Case Study: National Bottled Water Brand
By practicing a design philosophy that stressed flexibility, the EAI team was able to partner with the client to create a truly unique, but replicable system that is ready to help the brand grow nationally and internationally.
Background
One EAI client is a consumer drinking water company on a mission to provide the most sustainable packaged water anywhere in the world. To do this, they harvest rainwater from collection sites co-located with bottling facilities across the country. Their process is optimized to capture the cleanest rainwater, minimizing the amount of energy consumption and water waste that goes into the treatment process. Their commitment to sustainability does not stop with their infinitely renewable glass bottles and aluminum cans but extends to the water quality itself. They aim to beat drinking water standards by achieving non-detect levels of harmful contaminants such as disinfectant byproducts, PFAS / PFOS, heavy metals, volatile organic compounds, microbiological growth, and radioactive particles.
This company reached out to EAI Water to custom design a modular, containerized treatment system that could be deployed at its next collection and packaging site and relocated if necessary. Most importantly, the client’s production team wanted a standardized treatment train that could be easily reproduced as the company rapidly grows.
While this sounds like a reasonable goal for any source of drinking water, there were several engineering challenges that had to be overcome:
- Traditional treatment solutions such as reverse osmosis were ruled out due to their relatively high energy consumption and water reject percentages.
- Water quality can vary dramatically between different production sites, or even at the same site, depending on local materials, air quality conditions, and seasonal rainfall patterns. Therefore, designing a treatment system to work reliably and efficiently in any set of conditions required design flexibility and redundancy.
- The US Food and Drug Administration tightly regulates the levels of disinfectant residuals that must be present in bottled water, which can be difficult to achieve given the desire to stay away from chlorine-based products and the varying source water quality.
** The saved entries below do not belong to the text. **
Definition updateCluster (peers : gmap string NodeUpdate)
    (s : GossipStoreImpl)
    : Clocked (GossipStoreImpl * ClusterDomainsQuorumMembersMap) :=
  let s := set_clusterSize (N.of_nat (size peers)) s in
  let removeNodeIds :=
    range (nodeMap s)
      (λ id0 _ l, match peers !! id0 with None => l ++ [id0] | Some _ => l end)
      [] in
  let addNodeIds :=
    range peers
      (λ id0 _ l,
         match nodeMap s !! id0 with None => l ++ [id0] | Some _ => l end)
      [] in
  let s := foldl (λ s nodeId, (removeNodeUnlocked nodeId s).2) s
             removeNodeIds in
  let* s := for_each addNodeIds (add_body peers) s in
  ret (range (nodeMap s) (refresh_body peers) (s, ∅)).

(** Modelled from the spec: the exported [UpdateSelfClusterDomain] is
    declared outside this file. By the spec it returns whether the domain
    changed and, when it did, re-indexes the node in the failure-domain
    map; it is [updateSelfClusterDomain] followed, on a change, by
    [updateClusterDomainsMap] for the self id. In this file the re-index
    is done by no method that calls [updateSelfClusterDomain]: the wrapper
    is one more operation of the transition system below, and what is
    proved of the domain of the self node is proved of
    [updateSelfClusterDomain] and [updateClusterDomainsMap] themselves. *)
Definition UpdateSelfClusterDomain (selfClusterDomain : string)
    (s : GossipStoreImpl) : Clocked (bool * GossipStoreImpl) :=
  let* r := updateSelfClusterDomain selfClusterDomain s in
  if r.1 then
    ret (true, updateClusterDomainsMap selfClusterDomain (id r.2) r.2)
  else ret (false, r.2).

(** ** The other readers *)




Definition MetaInfo (s : GossipStoreImpl) : NodeMetaInfo :=
  let selfNodeInfo := lookup0 (nodeMap s) (id s) in
  mkNodeMetaInfo (Id selfNodeInfo) (LastUpdateTs selfNodeInfo)
    (GossipVersion s) (ClusterId s).

(** The first loop of [GetStoreKeys]: the keys of the payload map of one
    node go into the key map; a nil payload map is skipped. *)
Definition GetStoreKeys_body (_ : NodeId) (nodeInfo : NodeInfo)
    (keyMap : gmap string bool) : gmap string bool :=
  match Value nodeInfo with
  | Some vm => range vm (λ key _ keyMap, <[key := true]> keyMap) keyMap
  | None => keyMap
  end.

(** [GetStoreKeys]: the key map is filled, a slice of its length is made,
    and the keys are written into the slice at the indices 0, 1, ... *)
Definition GetStoreKeys (s : GossipStoreImpl) : list StoreKey :=
  let keyMap := range (nodeMap s) GetStoreKeys_body ∅ in
  let storeKeys := replicate (size keyMap) "" in
  (range keyMap
     (λ key _ (acc : list StoreKey * nat),
        (<[acc.2 := key]> acc.1, S acc.2))
     (storeKeys, 0)).1.

(** ** The store as a transition system *)

Inductive Op :=
| OpUpdateSelfTs
| OpUpdateSelf (key : StoreKey) (val : StoreValue)
| OpUpdateSelfClusterDomain (d : string)
| Op_updateSelfClusterDomain (d : string)
| OpUpdateSelfStatus (st : NodeStatus)
| OpUpdateNodeStatus (nodeId : NodeId) (st : NodeStatus)
| OpAddNode (nodeId : NodeId) (st : NodeStatus) (q : bool) (d : string)
| OpRemoveNode (nodeId : NodeId)
| OpUpdate (diff : NodeInfoMap)
| OpUpdateCluster (peers : gmap string NodeUpdate)
| OpUpdateLostQuorumTs.

(** One call on the store; [None] when the call panics. *)
Definition run (o : Op) (s : GossipStoreImpl)
    : Clocked (option GossipStoreImpl) :=
  match o with
  | OpUpdateSelfTs => let* s' := updateSelfTs s in ret (Some s')
  | OpUpdateSelf key val => UpdateSelf key val s
  | OpUpdateSelfClusterDomain d =>
      let* r := UpdateSelfClusterDomain d s in ret (Some r.2)
  | Op_updateSelfClusterDomain d =>
      let* r := updateSelfClusterDomain d s in ret (Some r.2)
  | OpUpdateSelfStatus st => let* s' := UpdateSelfStatus st s in ret (Some s')
  | OpUpdateNodeStatus nodeId st =>
      let* r := UpdateNodeStatus nodeId st s in ret (Some r.2)
  | OpAddNode nodeId st q d =>
      let* s' := AddNode nodeId st q d s in ret (Some s')
  | OpRemoveNode nodeId => ret (Some (RemoveNode nodeId s).2)
  | OpUpdate diff => ret (Some (Update diff s))
  | OpUpdateCluster peers =>
      let* r := updateCluster peers s in ret (Some r.1)
  | OpUpdateLostQuorumTs =>
      let* s' := UpdateLostQuorumTs s in ret (Some s')
  end.

(** The states of a store made by [InitStore] or [NewGossipStore] and
    then used through its operations, each at any clock. *)
Inductive reachable : GossipStoreImpl → Prop :=
| reach_init id0 version st clusterId d c :
    reachable (InitStore id0 version st clusterId d zeroStore c).1
| reach_new id0 version clusterId d c :
    reachable (NewGossipStore id0 version clusterId d c).1
| reach_step s o c s' :
    reachable s → (run o s c).1 = Some s' → reachable s'.

(** A sequence of calls, all at the clock [c] shifted as the calls read it. *)
Fixpoint runs (os : list Op) (s : GossipStoreImpl)
    : Clocked (option GossipStoreImpl) :=
  match os with
  | [] => ret (Some s)
  | o :: os =>
      let* r := run o s in
      match r with Some s' => runs os s' | None => ret None end
  end.

(** ** The loops, part by part *)

(** The body of the loop of [Update] on the node map alone, and on the
    one entry it visits. *)
Definition Update_entry (self id0 : NodeId) (newNodeInfo : NodeInfo)
    (m : NodeInfoMap) : NodeInfoMap :=
  if decide (id0 = self) then m
  else
    match m !! id0 with
    | None => m
    | Some selfValue =>
        if negb (statusValid (Status selfValue)) ||
           Before (LastUpdateTs selfValue) (LastUpdateTs newNodeInfo)
        then <[id0 := set_Status (Status selfValue) newNodeInfo]> m
        else m
    end.

Definition Update_own (self id0 : NodeId) (newNodeInfo : NodeInfo)
    (o : option NodeInfo) : option NodeInfo :=
  if decide (id0 = self) then o
  else
    match o with
    | None => None
    | Some selfValue =>
        if negb (statusValid (Status selfValue)) ||
           Before (LastUpdateTs selfValue) (LastUpdateTs newNodeInfo)
        then Some (set_Status (Status selfValue) newNodeInfo)
        else Some selfValue
    end.

(** The entry [addNodeUnlocked] makes for an id the map lacks, when the
    clock reads [t1] then [t2]. *)
Definition newNodeInfo (id0 : NodeId) (t1 t2 : Time) (status : NodeStatus)
    (quorumMember : bool) (failureDomain : string) : NodeInfo :=
  mkNodeInfo id0 0%N t1 t2 status (Some ∅) quorumMember failureDomain "".

(** The store after the removals and the additions of [updateCluster],
    before the refresh. *)
Definition membership (peers : gmap string NodeUpdate) (s : GossipStoreImpl)
    : Clocked GossipStoreImpl :=
  let s := set_clusterSize (N.of_nat (size peers)) s in
  let removeNodeIds :=
    range (nodeMap s)
      (λ id0 _ l, match peers !! id0 with None => l ++ [id0] | Some _ => l end)
      [] in
  let addNodeIds :=
    range peers
      (λ id0 _ l,
         match nodeMap s !! id0 with None => l ++ [id0] | Some _ => l end)
      [] in
  let s := foldl (λ s nodeId, (removeNodeUnlocked nodeId s).2) s
             removeNodeIds in
  for_each addNodeIds (add_body peers) s.

(** The entry of a peer after the refresh of [updateCluster]. *)
Definition refreshed (update : NodeUpdate) (nodeInfo : NodeInfo) : NodeInfo :=
  set_Addr (upd_Addr update)
    (set_ClusterDomain (upd_ClusterDomain update)
       (set_QuorumMember (upd_QuorumMember update) nodeInfo)).

(** The two halves of the body of the last loop of [updateCluster]: what
    it does to the store and what it does to the counts. *)
Definition refresh_store (peers : gmap string NodeUpdate) (id0 : NodeId)
    (nodeInfo : NodeInfo) (s : GossipStoreImpl) : GossipStoreImpl :=
  match peers !! id0 with
  | Some update =>
      updateClusterDomainsMap (upd_ClusterDomain update) id0
        (set_nodeMap (<[id0 := refreshed update nodeInfo]> (nodeMap s)) s)
  | None => s
  end.

Definition refresh_count (peers : gmap string NodeUpdate) (id0 : NodeId)
    (nodeInfo : NodeInfo) (q : ClusterDomainsQuorumMembersMap)
    : ClusterDomainsQuorumMembersMap :=
  let update := default zeroNodeUpdate (peers !! id0) in
  let nodeInfo :=
    match peers !! id0 with
    | Some _ => refreshed update nodeInfo
    | None => nodeInfo
    end in
  if QuorumMember nodeInfo then
    <[upd_ClusterDomain update :=
        S (default 0 (q !! upd_ClusterDomain update))]> q
  else q.

(** What the last loop of [updateCluster] does to the counts at an id of
    the peer map: the entry it reads has just been refreshed. *)
Definition count_member (peers : gmap string NodeUpdate) (id0 : NodeId)
    (q : ClusterDomainsQuorumMembersMap) : ClusterDomainsQuorumMembersMap :=
  let update := default zeroNodeUpdate (peers !! id0) in
  if upd_QuorumMember update then
    <[upd_ClusterDomain update :=
        S (default 0 (q !! upd_ClusterDomain update))]> q
  else q.

(** The fields of the store that no operation but [InitStore] writes,
    one apart: the cluster size, the node map and the failure-domain map
    are left out. *)
Definition sameIdentity (s s' : GossipStoreImpl) : Prop :=
  id s' = id s ∧ GenNumber s' = GenNumber s ∧ selfCorrect s' = selfCorrect s ∧
  GossipVersion s' = GossipVersion s ∧ ClusterId s' = ClusterId s ∧
  lostQuorumTs s' = lostQuorumTs s.

(** ** Reading the maps *)

(** [failureDomainsMap[d][i]], with the presence flag of the inner lookup;
    a nil map and a missing bucket hold nothing. *)
Definition bucket (f : option (gmap string nodeIdMap)) (d : string)
    : option nodeIdMap :=
  match f with Some fdm => fdm !! d | None => None end.

Definition bucketEntry (f : option (gmap string nodeIdMap)) (d : string)
    (i : NodeId) : option string :=
  match bucket f d with Some l => l !! i | None => None end.

(** Node [i] is in the bucket of domain [d]. *)
Definition inBucket (s : GossipStoreImpl) (d : string) (i : NodeId) : Prop :=
  is_Some (bucketEntry (failureDomainsMap s) d i).

(** No node is in two buckets. *)
Definition oneBucket (s : GossipStoreImpl) : Prop :=
  ∀ d1 d2 i, inBucket s d1 i → inBucket s d2 i → d1 = d2.

(** [len(m)] and [_, ok := m[k]] on a map that may be nil: the nil map
    reads as an empty one. *)
Definition len (m : StoreMap) : nat :=
  match m with Some vm => size vm | None => 0 end.

Definition hasKey (m : StoreMap) (k : StoreKey) : Prop :=
  match m with Some vm => is_Some (vm !! k) | None => False end.

Definition index (m : StoreMap) (k : StoreKey) : StoreValue :=
  match m with Some vm => default VNil (vm !! k) | None => VNil end.

(** ** Sample stores *)

(** A clock that reads 100, 101, 102, ... *)
Definition clock100 : Clock := λ n, (100 + Z.of_nat n)%Z.

(** A later clock, reading 200, 201, 202, ... *)
Definition clock200 : Clock := λ n, (200 + Z.of_nat n)%Z.

(** The store of node A of cluster C in domain d1, as
    [NewGossipStore] makes it at [clock100]. *)
Definition storeA : GossipStoreImpl :=
  (NewGossipStore "A" "v1" "C" "d1" clock100).1.

(** [storeA] after [AddNode("B", DOWN, true, "d1")]. *)
Definition storeAB : GossipStoreImpl :=
  (AddNode "B" NODE_STATUS_DOWN true "d1" storeA clock100).1.

(** What a peer says of B: up, written at 200, with k = 7. *)
Definition remoteB : NodeInfo :=
  mkNodeInfo "B" 3%N 200%Z 0%Z NODE_STATUS_UP
    (Some (<["k" := VInt 7]> ∅)) false "d9" "10.0.0.2".

(** What a peer says of B when it holds no data for it: the payload map
    is nil. *)
Definition remoteB_nil : NodeInfo :=
  mkNodeInfo "B" 3%N 200%Z 0%Z NODE_STATUS_UP None false "d1" "".

(** [storeA] after [AddNode("B", UP, true, "d1")] and the merge of
    [remoteB_nil]. *)
Definition storeAB_nil : GossipStoreImpl :=
  Update (<["B" := remoteB_nil]> ∅)
    (AddNode "B" NODE_STATUS_UP true "d1" storeA clock100).1.

(** [storeA] after [RemoveNode("A")] and [updateSelfTs()]. *)
Definition storeA_reinserted : GossipStoreImpl :=
  (updateSelfTs (RemoveNode "A" storeA).2 clock100).1.

(** A peer map without the self id of [storeA]. *)
Definition peersB : gmap string NodeUpdate :=
  <["B" := mkNodeUpdate "10.0.0.2" true "d1"]> ∅.

(** A and B, both in domain d1. *)
Definition peersAB : gmap string NodeUpdate :=
  <["A" := mkNodeUpdate "10.0.0.1" true "d1"]>
    (<["B" := mkNodeUpdate "10.0.0.2" true "d1"]> ∅).


(** A in domain d1 and a new node C in domain d2. *)
Definition peersAC : gmap string NodeUpdate :=
  <["A" := mkNodeUpdate "10.0.0.1" true "d1"]>
    (<["C" := mkNodeUpdate "10.0.0.3" true "d2"]> ∅).

(** [storeA] after [updateCluster(peersAB)] and then
    [AddNode("B", UP, true, "d2")]. *)
Definition storeAB_moved : GossipStoreImpl :=
  (AddNode "B" NODE_STATUS_UP true "d2"
     (updateCluster peersAB storeA clock100).1.1 clock100).1.

(** The quorum members the peer map has in a domain. *)
Definition quorumMembersIn (peers : gmap string NodeUpdate) (d : string)
    : nat :=
  size (filter (λ kv : string * NodeUpdate,
                  upd_QuorumMember kv.2 = true ∧ upd_ClusterDomain kv.2 = d)
          peers).

(** The self entry is sound: it is in the node map, it carries the self
    id, and its payload map is not nil. *)
Definition selfSound (s : GossipStoreImpl) : Prop :=
  ∃ ni vm, nodeMap s !! id s = Some ni ∧ Id ni = id s ∧ Value ni = Some vm.

(** The operations that do not delete the entry of [self]. *)
Definition keepsSelf (self : NodeId) (o : Op) : Prop :=
  o ≠ OpRemoveNode self ∧
  ∀ peers, o = OpUpdateCluster peers → is_Some (peers !! self).

(** ** Loops over maps *)

Section range_lemmas.
Context {V M X : Type}.
Variable get : M → string → X.
Variable g : string → V → M → M.
Variable h : string → V → X → X.
Hypothesis g_own : ∀ k v m, get (g k v m) k = h k v (get m k).
Hypothesis g_other : ∀ k v m i, i ≠ k → get (g k v m) i = get m i.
- Further design discipline was needed to meet the high treatment reliability requirements condensed into the space of a shipping container, with 100% uptime. A compact footprint and easy power and plumbing connections were needed so that the treatment systems could easily deploy at any bottling facility. Furthermore, the containers needed to be outfitted to operate in extreme variations in heat, humidity and cold.
- Pressure had to be maintained and balanced across given a multi-stage filtration process, changes in source water storage tank levels, and uncommon pipe sizes and pressure requirements on the filling lines.
- Achieving a non-detect rating on an emerging contaminant such as PFAS is a very recent challenge. Many commonly used water quality measurement instruments and testing protocols are not yet up to this task and the scientific community is still studying the full family of contaminants. Additionally, many commonly used pipe fittings contain seals coated in chemicals from the per and polyfluoro-alkyl families.
Solution
For three of the client’s US collection sites, EAI Water designed and built systems in 15-foot shipping containers with a maximum combined flow rate of 30 gallons per minute. These systems had the following multi-stage treatment trains and added features:
- Multimedia filtration to remove sediment and large particulates with minimal consumables.
- Fine-particle filtration using cartridge filters, down to 0.8 microns in size.
- A specialized cartridge filter to remove any remaining PFAS / PFOS.
- Pre- and post-treatment with carbon block filters to adsorb a wide range of organic and inorganic compounds that would otherwise be missed in the other filtration stages.
- Option for initial disinfection with UV lamps (zero residual).
- Ozone generator with dosing that could be tuned to meet the varying conditions in the captured water while meeting the residual requirements for bottled water.
- Backwash water could be recaptured and recycled into the production process.
- A clean-in-place system to automate cleanings of the pipe work, filters, housing, and tanks.
- An advanced controller system with internet connection that provided the ability for:
- Remote performance monitoring by the client’s production team charged with maintaining uptime at geographically dispersed sites.
- Remote troubleshooting with EAI experts.
- Real-time water monitoring for a variety of quality parameters such as conductivity, turbidity, and ozone.
- Orchestrating the complex array of motorized valves, pressure release valves, and pumps needed to meet pressure and flow requirements.
- Easy-access sample ports for frequent water quality testing not covered by automated sensors.
Results
By employing the EAI treatment system, the client is now actively producing drinking water at three sites in the U.S. with imminent expansion plans. Their carbon net-positive products are now on sale across North America in retailers such as Whole Foods, Sprouts, Albertsons, Kroger. Most importantly, they have been able to achieve their rigorous water quality goals, guaranteeing human safety as they scale to become one of the largest canned water providers in the United States.
Conclusion
By practicing a design philosophy that stressed flexibility, the EAI team was able to partner with the client to create a truly unique, but replicable system that is ready to help the brand grow nationally and internationally. EAI was able to balance a difficult combination of design requirements to engineer a system that minimizes environmental impact but maximizes reliability, versatility, and safeguards to human health.